Search the entries below for "revert", and copy each line where it appears.

___ RECORDS SUPPLIED ___

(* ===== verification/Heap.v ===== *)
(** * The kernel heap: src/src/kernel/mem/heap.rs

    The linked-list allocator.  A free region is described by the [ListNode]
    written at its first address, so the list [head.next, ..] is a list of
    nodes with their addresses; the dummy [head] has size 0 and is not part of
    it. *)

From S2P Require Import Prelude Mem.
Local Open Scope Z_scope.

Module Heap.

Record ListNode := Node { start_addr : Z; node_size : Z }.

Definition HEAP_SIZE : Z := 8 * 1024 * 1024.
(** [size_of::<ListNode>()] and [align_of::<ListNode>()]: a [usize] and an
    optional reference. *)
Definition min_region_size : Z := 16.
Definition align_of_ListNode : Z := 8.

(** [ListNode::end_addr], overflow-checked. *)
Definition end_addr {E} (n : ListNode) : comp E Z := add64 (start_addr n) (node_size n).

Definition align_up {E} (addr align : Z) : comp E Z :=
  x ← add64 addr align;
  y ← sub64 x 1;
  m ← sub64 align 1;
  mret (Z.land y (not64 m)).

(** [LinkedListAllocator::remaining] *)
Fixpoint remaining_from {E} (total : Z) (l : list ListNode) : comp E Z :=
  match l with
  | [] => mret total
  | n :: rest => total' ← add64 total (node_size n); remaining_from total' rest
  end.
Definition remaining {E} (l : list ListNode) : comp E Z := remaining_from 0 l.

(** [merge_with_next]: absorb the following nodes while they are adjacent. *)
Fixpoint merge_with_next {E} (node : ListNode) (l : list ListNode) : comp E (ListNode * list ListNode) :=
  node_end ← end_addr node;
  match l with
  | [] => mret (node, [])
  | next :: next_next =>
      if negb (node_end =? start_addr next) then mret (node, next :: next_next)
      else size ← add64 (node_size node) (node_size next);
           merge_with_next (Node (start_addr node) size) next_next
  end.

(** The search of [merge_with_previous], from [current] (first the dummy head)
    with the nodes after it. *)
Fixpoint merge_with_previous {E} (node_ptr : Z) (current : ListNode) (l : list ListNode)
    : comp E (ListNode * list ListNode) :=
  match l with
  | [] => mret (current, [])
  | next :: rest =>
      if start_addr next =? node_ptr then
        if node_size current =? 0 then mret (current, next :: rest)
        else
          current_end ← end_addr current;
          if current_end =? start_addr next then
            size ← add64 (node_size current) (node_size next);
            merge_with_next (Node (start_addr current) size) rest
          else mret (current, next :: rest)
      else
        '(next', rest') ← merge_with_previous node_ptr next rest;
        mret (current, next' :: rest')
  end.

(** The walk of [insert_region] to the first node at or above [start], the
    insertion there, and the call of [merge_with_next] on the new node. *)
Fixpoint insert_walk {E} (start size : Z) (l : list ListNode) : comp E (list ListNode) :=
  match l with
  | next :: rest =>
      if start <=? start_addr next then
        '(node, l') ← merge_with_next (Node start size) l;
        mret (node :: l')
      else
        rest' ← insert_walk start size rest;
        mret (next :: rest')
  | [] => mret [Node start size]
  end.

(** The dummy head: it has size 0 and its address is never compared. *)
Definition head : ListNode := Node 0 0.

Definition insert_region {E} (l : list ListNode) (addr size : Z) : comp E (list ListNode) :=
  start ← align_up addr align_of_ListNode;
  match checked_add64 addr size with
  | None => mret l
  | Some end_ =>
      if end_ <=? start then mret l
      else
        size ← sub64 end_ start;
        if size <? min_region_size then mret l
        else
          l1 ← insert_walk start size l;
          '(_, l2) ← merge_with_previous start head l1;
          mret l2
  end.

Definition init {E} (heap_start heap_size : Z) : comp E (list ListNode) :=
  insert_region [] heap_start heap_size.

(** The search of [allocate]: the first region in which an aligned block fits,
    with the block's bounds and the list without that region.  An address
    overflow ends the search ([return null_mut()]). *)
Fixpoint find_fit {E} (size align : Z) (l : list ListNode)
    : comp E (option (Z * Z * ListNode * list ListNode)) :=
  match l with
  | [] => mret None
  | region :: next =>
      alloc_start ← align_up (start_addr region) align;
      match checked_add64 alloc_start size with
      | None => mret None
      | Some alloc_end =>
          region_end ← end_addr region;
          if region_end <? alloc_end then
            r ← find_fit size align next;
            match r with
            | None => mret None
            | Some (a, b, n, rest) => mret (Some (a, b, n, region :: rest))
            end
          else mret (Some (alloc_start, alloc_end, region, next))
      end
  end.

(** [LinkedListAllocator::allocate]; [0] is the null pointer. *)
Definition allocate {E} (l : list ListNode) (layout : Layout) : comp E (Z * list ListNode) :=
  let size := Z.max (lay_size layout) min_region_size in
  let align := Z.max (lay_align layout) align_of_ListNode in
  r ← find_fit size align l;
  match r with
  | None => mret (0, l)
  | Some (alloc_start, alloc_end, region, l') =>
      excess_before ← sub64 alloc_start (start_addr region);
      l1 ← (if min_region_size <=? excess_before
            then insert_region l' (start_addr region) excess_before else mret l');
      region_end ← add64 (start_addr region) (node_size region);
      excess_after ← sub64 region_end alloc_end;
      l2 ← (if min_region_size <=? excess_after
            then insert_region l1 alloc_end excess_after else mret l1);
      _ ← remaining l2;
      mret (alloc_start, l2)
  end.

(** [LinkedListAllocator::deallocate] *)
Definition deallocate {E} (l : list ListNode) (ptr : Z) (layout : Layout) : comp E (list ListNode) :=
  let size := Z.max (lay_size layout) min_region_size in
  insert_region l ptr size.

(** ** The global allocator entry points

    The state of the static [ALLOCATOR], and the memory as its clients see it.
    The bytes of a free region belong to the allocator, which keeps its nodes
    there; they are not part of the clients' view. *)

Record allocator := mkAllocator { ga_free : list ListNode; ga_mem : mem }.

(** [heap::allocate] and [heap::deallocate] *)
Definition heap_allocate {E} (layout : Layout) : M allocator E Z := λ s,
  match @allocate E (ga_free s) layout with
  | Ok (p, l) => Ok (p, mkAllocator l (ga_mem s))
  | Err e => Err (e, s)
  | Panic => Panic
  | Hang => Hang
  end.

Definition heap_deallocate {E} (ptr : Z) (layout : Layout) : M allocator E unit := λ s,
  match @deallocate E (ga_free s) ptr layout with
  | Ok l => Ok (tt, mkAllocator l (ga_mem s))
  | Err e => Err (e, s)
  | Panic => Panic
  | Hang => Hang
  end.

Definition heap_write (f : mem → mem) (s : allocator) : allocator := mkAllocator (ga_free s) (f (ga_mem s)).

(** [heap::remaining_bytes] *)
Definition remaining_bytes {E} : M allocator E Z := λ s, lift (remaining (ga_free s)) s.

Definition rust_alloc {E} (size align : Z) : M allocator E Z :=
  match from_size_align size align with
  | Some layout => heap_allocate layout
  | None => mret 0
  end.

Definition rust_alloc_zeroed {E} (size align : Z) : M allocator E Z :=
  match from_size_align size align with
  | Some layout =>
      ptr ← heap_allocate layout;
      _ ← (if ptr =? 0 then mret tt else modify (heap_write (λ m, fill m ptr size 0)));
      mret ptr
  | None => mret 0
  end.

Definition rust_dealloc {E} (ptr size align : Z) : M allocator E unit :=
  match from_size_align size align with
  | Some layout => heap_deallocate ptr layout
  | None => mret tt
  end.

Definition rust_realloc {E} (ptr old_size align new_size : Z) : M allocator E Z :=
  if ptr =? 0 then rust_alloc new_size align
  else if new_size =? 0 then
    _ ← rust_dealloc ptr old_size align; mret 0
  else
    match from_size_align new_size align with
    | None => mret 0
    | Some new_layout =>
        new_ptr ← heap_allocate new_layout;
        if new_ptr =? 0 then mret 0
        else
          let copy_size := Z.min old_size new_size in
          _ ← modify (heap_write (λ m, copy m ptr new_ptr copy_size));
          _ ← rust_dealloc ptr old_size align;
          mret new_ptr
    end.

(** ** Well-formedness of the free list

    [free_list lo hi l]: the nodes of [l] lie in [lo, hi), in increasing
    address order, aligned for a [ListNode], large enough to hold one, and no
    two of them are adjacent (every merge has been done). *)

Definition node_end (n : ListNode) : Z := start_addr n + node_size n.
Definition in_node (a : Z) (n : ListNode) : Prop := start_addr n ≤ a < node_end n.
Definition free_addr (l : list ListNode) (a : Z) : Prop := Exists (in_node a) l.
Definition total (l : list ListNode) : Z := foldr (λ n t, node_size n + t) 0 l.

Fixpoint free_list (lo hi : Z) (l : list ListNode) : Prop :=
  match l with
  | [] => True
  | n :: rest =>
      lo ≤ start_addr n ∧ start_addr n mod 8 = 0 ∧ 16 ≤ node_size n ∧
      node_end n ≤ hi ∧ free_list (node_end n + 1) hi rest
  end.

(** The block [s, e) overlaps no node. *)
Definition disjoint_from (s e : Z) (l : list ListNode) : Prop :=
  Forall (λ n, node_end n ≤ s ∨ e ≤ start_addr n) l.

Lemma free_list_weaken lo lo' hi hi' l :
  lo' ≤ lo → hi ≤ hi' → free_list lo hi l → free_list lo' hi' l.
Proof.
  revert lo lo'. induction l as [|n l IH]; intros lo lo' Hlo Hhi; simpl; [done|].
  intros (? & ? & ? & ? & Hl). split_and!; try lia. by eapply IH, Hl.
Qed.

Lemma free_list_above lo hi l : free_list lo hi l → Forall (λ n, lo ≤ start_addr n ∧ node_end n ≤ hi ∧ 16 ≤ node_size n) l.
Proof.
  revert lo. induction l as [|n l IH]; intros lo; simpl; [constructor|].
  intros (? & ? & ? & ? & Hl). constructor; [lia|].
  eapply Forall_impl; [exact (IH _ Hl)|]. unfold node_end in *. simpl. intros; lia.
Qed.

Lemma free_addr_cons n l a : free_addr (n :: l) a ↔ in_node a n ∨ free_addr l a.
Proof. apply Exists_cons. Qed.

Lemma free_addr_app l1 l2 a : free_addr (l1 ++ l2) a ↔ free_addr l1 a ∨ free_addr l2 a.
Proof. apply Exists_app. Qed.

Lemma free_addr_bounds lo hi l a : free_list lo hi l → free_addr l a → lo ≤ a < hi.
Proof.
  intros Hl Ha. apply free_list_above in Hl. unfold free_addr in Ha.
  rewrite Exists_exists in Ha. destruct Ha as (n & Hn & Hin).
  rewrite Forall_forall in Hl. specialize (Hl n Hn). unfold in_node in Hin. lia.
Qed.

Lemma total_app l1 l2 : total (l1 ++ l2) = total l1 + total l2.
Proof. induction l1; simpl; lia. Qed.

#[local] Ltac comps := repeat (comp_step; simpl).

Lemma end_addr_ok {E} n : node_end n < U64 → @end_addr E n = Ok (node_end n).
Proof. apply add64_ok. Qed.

___

#### YOUR RESPONSE
  revert lo lo'. induction l as [|n l IH]; intros lo lo' Hlo Hhi; simpl; [done|].
  revert lo. induction l as [|n l IH]; intros lo; simpl; [constructor|].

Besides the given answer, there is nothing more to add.